Meskipun demikian banyak puisi dan buku yang telah ditulis, Sutan Takdir Alisjahbana atau yang biasa dipanggil dengan sebutan "STA" oleh keluarga dan para budayawan lebih senang dikenal sebagai pejuang bahasa daripada seorang sastrawan. Layar Terkembang, Anak Perawan di Sarang Penyamun, Dian yang Tak Kunjung Padam, puisi Aku dan Tuhanku, dan masih banyak lagi.

"Selama ini, masyarakat mengenal Ayah saya sebagai sastrawan, sebagai pengarang Layar Terkembang dan pemimpin Pujangga Baru, tapi sebenarnya, sastra bukan merupakan sumbangan utamanya. STA memberi landasan pembangunan peradaban Indonesia Modern di bidang bahasa, budaya dan filsafat sebagai mana kita mengenalnya," tutur putri keenam STA, Tamalia Alisjahbana.

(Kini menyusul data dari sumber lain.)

Lemma scan_rows_list `{PageSource Src} (src : Src) {A B} (body : Z → list Value → A → flow A B) finish enc fuel rc a rs :
  drain (next_row src) fuel rc = Ok rs → scan_rows src body finish enc fuel rc a = scan_list body finish enc rs a.
Proof.
  revert a rc rs. induction fuel as [|fuel IH]; intros a [r c] rs Hd; [done|]. cbn in Hd |- *.
  destruct r as [[row|]|e]; [| |done].
  - destruct (drain _ fuel _) as [rest|] eqn:Hr; [|done]. injection Hd as <-. cbn.
    destruct (decode_record _ enc) as [values|]; [|done]. cbn. destruct (body _ _ _); [by apply IH|done].
  - by injection Hd as <-.
Qed.

Lemma drain_more step fuel fuel' rc rs : drain step fuel rc = Ok rs → (fuel ≤ fuel')%nat → drain step fuel' rc = Ok rs.
Proof.
  revert fuel' rc rs. induction fuel as [|fuel IH]; intros [|fuel'] rc rs; cbn; [done..|lia|]. intros Hd Hle.
  destruct rc.1 as [[row|]|e]; [| |done]; [|done]. destruct (drain step fuel _) as [rest|] eqn:Hr; [|done].
  rewrite (IH fuel' _ rest Hr); [done|lia].
Qed.

(** The largest rowid of a table. *)
Definition is_max (T : gmap Z bytes) (r : option Z) : Prop :=
  match r with None => T = ∅ | Some x => is_Some (T !! x) ∧ ∀ y, is_Some (T !! y) → y ≤ x end.

Definition fold_max (ids : list Z) (a : option Z) : option Z :=
  foldl (λ a i, Some (match a with Some m => Z.max m i | None => i end)) a ids.

Lemma fold_max_Some ids a : ∃ x, fold_max ids (Some a) = Some x ∧ x ∈ a :: ids ∧ Forall (λ y, y ≤ x) (a :: ids).
Proof.
  revert a. induction ids as [|i ids IH]; intros a; cbn.
  - exists a. split; [done|]. split; [left|]. by apply Forall_singleton.
  - destruct (IH (Z.max a i)) as (x & Hx & Hin & HF). exists x. split; [done|]. apply Forall_cons in HF as [Hm HF]. split.
    + apply elem_of_cons in Hin as [->|Hin]; [|by do 2 right]. destruct (Z.max_spec a i) as [[_ ->]|[_ ->]]; [right; left|left].
    + repeat (apply Forall_cons; split); [lia..|done].
Qed.

Lemma max_rowid_loop_ok `{PageSource Src} (src : Src) usable rs fuel c0 rc a :
  advances usable (stack_fwd src usable) uncons c0 rc rs MAX_PAGES_VISITED → (length rs < fuel)%nat →
  max_rowid_loop src fuel rc a = Ok (fold_max (map cell_rowid rs) a).
Proof.
  revert c0 rc a fuel. induction rs as [|r rs IH]; intros c0 [o c] a [|fuel] (Hs & Hm) Hf; cbn [length] in Hf; try lia; cbn [max_rowid_loop fst snd].
  - cbn in Hm. by destruct Hm as (-> & _).
  - cbn [uncons] in Hm. destruct Hm as (-> & Hcur & n & Hst & Hv0 & Hv). cbn [map fold_max foldl].
    apply (IH c); [|lia]. apply (advance_loop_ok src usable (advance_fuel c) c rs n); try done. by apply advance_fuel_enough.
Qed.

Section reading.
Context `{PageStoreSpec St} (ps : Z) (header : DatabaseHeader) (fuel : nat).
Abbreviation u := (usable_page_size header).
Implicit Types (m T : gmap Z bytes) (k : nat) (t : tree).
Abbreviation runs c m k Q := (BtreeStore.runs ps c m k Q).
Hypotheses (Hsize : page_size header = ps).

Lemma runs_view {A} (f : store_view → result BtreeError A) a m k (Q : A → gmap Z bytes → nat → Prop) :
  (∀ v, serves v m → f v = Ok a) → Q a m k → runs (bm_view header f) m k Q.
Proof.
  intros Hf HQ s Hs. exists a, m, k, s. unfold bm_view. rewrite Hf; [done|]. intros n b Hn.
  destruct (own_page _ _ _ _ _ _ Hs Hn) as [Hr Hl]. destruct (own_read _ _ _ _ _ _ Hs Hn) as (s' & Hrd & _). cbn.
  rewrite decide_False by lia. rewrite Hrd. cbn. by rewrite decide_True by congruence.
Qed.

Lemma table_rows m t T P :
  table_of ps u m t T P → zlen (pages t) ≤ MAX_PAGES_VISITED →
  ∃ rs, sorted rs.*1 ∧ list_to_map rs = T ∧ rs.*1 = map cell_rowid (rows t) ∧
    ∀ v : store_view, serves v m → tree_at u (source_read_page v) t ∧
      drain (next_row v) (S (size T)) (first_row v (TableCursor_new header (root_of t))) = Ok rs.
Proof.
  intros Ht Hmax. pose proof Ht as (rs & ovf & Hro & HT & _). pose proof Hro as [Hat _ Hs Hr _ _].
  pose proof (rows_keys _ _ _ _ _ Hr) as Hk. exists rs.
  assert (Hsort : sorted rs.*1) by (rewrite Hk; by apply rows_codes).
  split; [done|]. split; [done|]. split; [done|]. intros v Hv. split; [by eapply serves_tree|].
  destruct (scan_refines v ps header m t T P Ht Hv Hmax) as (rs' & Hs' & HT' & Hd & _).
  rewrite Hd. f_equal. apply sorted_rows_unique; [done|done|congruence].
Qed.
Lemma runs_max m k t T P (Q : option Z → gmap Z bytes → nat → Prop) :
  table_of ps u m t T P → zlen (pages t) ≤ MAX_PAGES_VISITED → (size T < fuel)%nat →
  (∀ r, is_max T r → Q r m k) → runs (max_rowid fuel header (root_of t)) m k Q.
Proof.
  intros Ht Hmax Hf HQ. destruct (table_rows _ _ _ _ Ht Hmax) as (rs & Hs & HT & Hk & Hv).
  assert (Hlen : length (rows t) = size T).
  { rewrite <- HT, map_size_list_to_map by by apply sorted_nodup. rewrite <- (length_fmap fst rs), Hk. by rewrite length_map. }
  eapply (runs_view _ (fold_max (map cell_rowid (rows t)) None)).
  - intros v Hsv. destruct (Hv v Hsv) as [Hat _].
    apply (max_rowid_loop_ok v u _ _ (reset (TableCursor_new header (root_of t)) false)); [by apply first_ok|lia].
  - apply HQ. rewrite <- Hk. destruct rs as [|[r bs] rs]; [by subst T|]. cbn [fmap list_fmap fold_max foldl fst].
    destruct (fold_max_Some rs.*1 r) as (x & Hx & Hin & HF). unfold fold_max in Hx. rewrite Hx. cbn. subst T.
    assert (Hdom : ∀ y, is_Some ((list_to_map ((r, bs) :: rs) : gmap Z bytes) !! y) ↔ y ∈ r :: rs.*1).
    { intros y. rewrite <- not_eq_None_Some. rewrite <- (not_elem_of_list_to_map (M := gmap Z) ((r, bs) :: rs)). cbn [fmap list_fmap fst].
      split; [apply dec_stable|intros ? ?; done]. }
    split; [by apply Hdom|]. intros y Hy%Hdom. rewrite Forall_forall in HF. by apply HF.
Qed.

Lemma runs_scan {A B} (body : Z → list Value → A → flow A B) finish enc a m k t T P (Q : B → gmap Z bytes → nat → Prop) :
  table_of ps u m t T P → zlen (pages t) ≤ MAX_PAGES_VISITED → (size T < fuel)%nat →
  (∀ rs, sorted rs.*1 → list_to_map rs = T → ∃ b, scan_list body finish enc rs a = Ok b ∧ Q b m k) →
  runs (scan fuel header (root_of t) enc body finish a) m k Q.
Proof.
  intros Ht Hmax Hf HQ. destruct (table_rows _ _ _ _ Ht Hmax) as (rs & Hs & HT & Hk & Hv).
  destruct (HQ rs Hs HT) as (b & Hb & HQb). eapply (runs_view _ b); [|done].
  intros v Hsv. destruct (Hv v Hsv) as [_ Hd]. rewrite (scan_rows_list v body finish enc fuel _ a rs); [done|].
  eapply drain_more; [exact Hd|lia].
Qed.

(** ** Deleting and inserting *)

Hypotheses (Hps : 512 ≤ ps ≤ 32768) (Hu : 35 ≤ u ≤ ps).

(** A table on [m], with nothing else changed since [m0]. *)
Definition now m0 P0 root T m (k k' : nat) : Prop :=
  (k ≤ k')%nat ∧ owned ps m ∧ ∃ t P, root_of t = root ∧ table_of ps u m t T P ∧ outside P m = outside P0 m0.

STA berupaya keras agar bahasa Indonesia dapat dipergunakan sebagai bahasa nasional itu juga melakukan modernisasi bahasa Indonesia dengan bertindak sebagai pendorong dan pelaku utama Komisi Bahasa.

Sang Pejuang Sejati

Perjuangan STA bahkan sempat ditahan oleh pihak Jepang yang menjajah Indonesia pada tahun 1942. Kendati demikian sang pejuang sejati tidak pernah menyerah dengan rentetan kendala, hingga ayah sembilan anak itu mendapatkan julukan "Bapak Bahasa Indonesia Modern" karena jasa sebagai tokoh peletak dasar bahasa Indonesia yang akhirnya menjadi alat pemersatu sebuah negara yang memiliki beragam bahasa dari berbagai daerah.

Tidak hanya itu, STA juga memperoleh tanda kehormatan Satyalencana Kebudayaan dari pemerintah Indonesia pada 1970 dan tanda kehormatan Bintang Mahaputra Nararya pada tahun 2000.

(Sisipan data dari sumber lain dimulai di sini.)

(* ===== verification/Machine.v ===== *)
(** * Panics, unchecked arithmetic and LEB128 varints

    The columnar reader uses the operators [+], [*] and [<<] and direct
    indexing where the row store uses saturating and checked forms.  What
    these do on overflow depends on how the crate is built: with overflow
    checks (a debug build) the operation panics, without them (a release
    build) it wraps.  [Build] is that choice, and every definition that needs
    it takes it as a parameter, so that a theorem holds for both builds.

    A run of a function ends with a value, an error of the source, a panic,
    or, for a loop given too little fuel, [OutOfFuel], which the totality
    theorems exclude. *)

From S2P Require Import Prelude.

Inductive fault (E : Type) : Type :=
| Fails (e : E)
| Panics
| OutOfFuel.
Arguments Fails {E} _.
Arguments Panics {E}.
Arguments OutOfFuel {E}.

Abbreviation run E A := (result (fault E) A).

(** [?] with a [From] conversion of the error. *)
Definition lift_err {E F A} (f : E → F) (r : run E A) : run F A :=
  match r with
  | Ok a => Ok a
  | Err (Fails e) => Err (Fails (f e))
  | Err Panics => Err Panics
  | Err OutOfFuel => Err OutOfFuel
  end.

Definition fails_with {E A} (o : option A) (e : E) : run E A := ok_or o (Fails e).

(** An index or slice expression out of bounds panics. *)
Definition index {E A} (o : option A) : run E A := ok_or o Panics.

(** ** Arithmetic *)

Class Build : Type := overflow_checks : bool.

Definition release : Build := false.
Definition debug : Build := true.

Section arithmetic.
Context `{Build} {E : Type}.

(** The exact result when the type can hold it, else a panic or the wrapped one. *)
Definition arith (wrapped exact : Z) : run E Z :=
  if decide (wrapped = exact) then Ok exact else if overflow_checks then Err Panics else Ok wrapped.

Definition u_add (a b : Z) : run E Z := arith (wrap64 (a + b)) (a + b).
Definition u_mul (a b : Z) : run E Z := arith (wrap64 (a * b)) (a * b).
Definition i16_add (a b : Z) : run E Z := arith (to_signed 16 (a + b)) (a + b).
Definition i64_add (a b : Z) : run E Z := arith (as_i64 (a + b)) (a + b).
Definition i64_mul (a b : Z) : run E Z := arith (as_i64 (a * b)) (a * b).

(** [x << n] on a [w]-bit unsigned type: the bits that leave the type are
    lost; a shift by [w] or more panics or uses the low bits of [n]. *)
Definition u_shl (w x n : Z) : run E Z :=
  if decide (n < w) then Ok (Z.shiftl x n mod 2 ^ w)
  else if overflow_checks then Err Panics
  else Ok (Z.shiftl x (n mod w) mod 2 ^ w).
End arithmetic.

(** [Vec::with_capacity(n)] for elements of [size] bytes: more than
    [isize::MAX] bytes panic.  Running out of memory is not modelled. *)
Definition with_capacity {E} (size n : Z) : run E () :=
  if decide (size * n ≤ ISIZE_MAX) then Ok () else Err Panics.

(** [x as i32], [x as i16], [x as i8], [x as usize] and [x as u32]. *)
Definition as_i32 (x : Z) : Z := to_signed 32 x.
Definition as_i16 (x : Z) : Z := to_signed 16 x.
Definition as_i8 (x : Z) : Z := to_signed 8 x.
Definition as_usize (x : Z) : Z := wrap64 x.

Definition i32_ok (z : Z) : Prop := -2147483648 ≤ z < 2147483648.
Definition i16_ok (z : Z) : Prop := -32768 ≤ z < 32768.
Definition i8_ok (z : Z) : Prop := -128 ≤ z < 128.

#[global] Hint Unfold i32_ok i16_ok i8_ok : machine.

(** ** LEB128

    Three modules of the source have the same loop, with their own error
    type and their own limit on the shift. *)

Section leb128.
Context {E : Type} (eof too_long : E) (limit : Z).

Fixpoint leb128_loop (fuel : nat) (data : bytes) (pos result shift : Z) : run E (Z * Z) :=
  match fuel with
  | O => Err OutOfFuel
  | S fuel =>
      if decide (limit ≤ shift) then Err (Fails too_long)
      else
        let? b := fails_with (get_byte data pos) eof in
        let pos := pos + 1 in
        let result := Z.lor result (wrap64 (Z.shiftl (Z.land b 0x7f) shift)) in
        if decide (Z.land b 0x80 = 0) then Ok (result, pos) else leb128_loop fuel data pos result (shift + 7)
  end.

Definition leb128 (data : bytes) (pos : Z) : run E (Z * Z) := leb128_loop 11 data pos 0 0.
End leb128.

(** ((v >> 1) as iN) ^ -((v & 1) as iN) on a [w]-bit unsigned [v]. *)
Definition zigzag (w v : Z) : Z :=
  Z.lxor (to_signed w (Z.shiftr v 1)) (- to_signed w (Z.land v 1)).

(** ** What is left to read

    [left_at data pos rest]: the bytes of [data] from [pos] on are [rest]. *)

Definition left_at (data : bytes) (pos : Z) (rest : bytes) : Prop :=
  0 ≤ pos ∧ pos + zlen rest = zlen data ∧ drop (Z.to_nat pos) data = rest.

Lemma left_start data : left_at data 0 data.
Proof. split_and!; [lia..|done]. Qed.

Lemma left_here data pos : 0 ≤ pos ≤ zlen data → left_at data pos (drop (Z.to_nat pos) data).
Proof. intros Hp. split_and!; [lia| |done]. rewrite length_drop. lia. Qed.

Lemma left_app data pos s r : left_at data pos (s ++ r) → left_at data (pos + zlen s) r.
Proof.
  intros (Hp & Hl & Hd). rewrite length_app in Hl. split_and!; [lia..|].
  replace (Z.to_nat (pos + zlen s)) with (Z.to_nat pos + length s)%nat by lia.
  by rewrite <- drop_drop, Hd, drop_app_length.
Qed.

Lemma left_byte data pos b r :
  left_at data pos (b :: r) → get_byte data pos = Some b ∧ left_at data (pos + 1) r.
Proof.
  intros Hl. split; [|by apply (left_app data pos [b])].
  destruct Hl as (Hp & Hl & Hd). cbn [length] in Hl. apply get_byte_Some. split; [done|].
  by rewrite <- (Nat.add_0_r (Z.to_nat pos)), <- lookup_drop, Hd.
Qed.

Lemma left_end data pos : left_at data pos [] → get_byte data pos = None.
Proof. intros (? & Hl & ?). apply get_byte_None. cbn in Hl. lia. Qed.

Lemma left_range data pos s r :
  left_at data pos (s ++ r) → get_range data pos (pos + zlen s) = Some s.
Proof.
  intros (Hp & Hl & Hd). rewrite length_app in Hl. apply get_range_Some. split_and!; [lia..|].
  rewrite Hd. by replace (Z.to_nat (pos + zlen s - pos)) with (length s) by lia; rewrite take_app_length.
Qed.

Lemma left_short data pos r n : left_at data pos r → zlen r < n → get_range data pos (pos + n) = None.
Proof. intros (Hp & Hl & _) Hn. apply get_range_None. lia. Qed.

Lemma left_get_range data pos n s :
  get_range data pos (pos + n) = Some s → ∃ r, left_at data pos (s ++ r) ∧ zlen s = n.
Proof.
  intros Hg. pose proof (get_range_length _ _ _ _ Hg) as Hn. apply get_range_Some in Hg as (? & ? & ->).
  exists (drop (Z.to_nat n) (drop (Z.to_nat pos) data)).
  replace (pos + n - pos) with n in Hn |- * by lia. split; [|done]. rewrite take_drop. apply left_here. lia.
Qed.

Dunia internasional mengakui heroisme STA. Kaisar Jepang pernah menganugerahi STA dengan satyalencana The Order of Sacred Treasure, Gold and Silver, dan Das Grosse Verdienstkreuz dari Presiden Republik Federal Jerman.

"Ia adalah seorang yang sangat radikal dan hanya kematianlah yang mampu menghentikan ide-idenya yang selalu menimbulkan pertentangan," ujar Des Alwi Abubakar, diplomat yang juga anak angkat Mohammad Hatta itu.

Direktur Wahid Insti-tute Yenny Zannuba Wahid juga mengagumi gagasan-gagasan Takdir. Selain di bidang bahasa, Sutan Takdir Alisjahbana dianggap telah memberikan kontribusi yang luar biasa besar dalam falsafah agama Islam.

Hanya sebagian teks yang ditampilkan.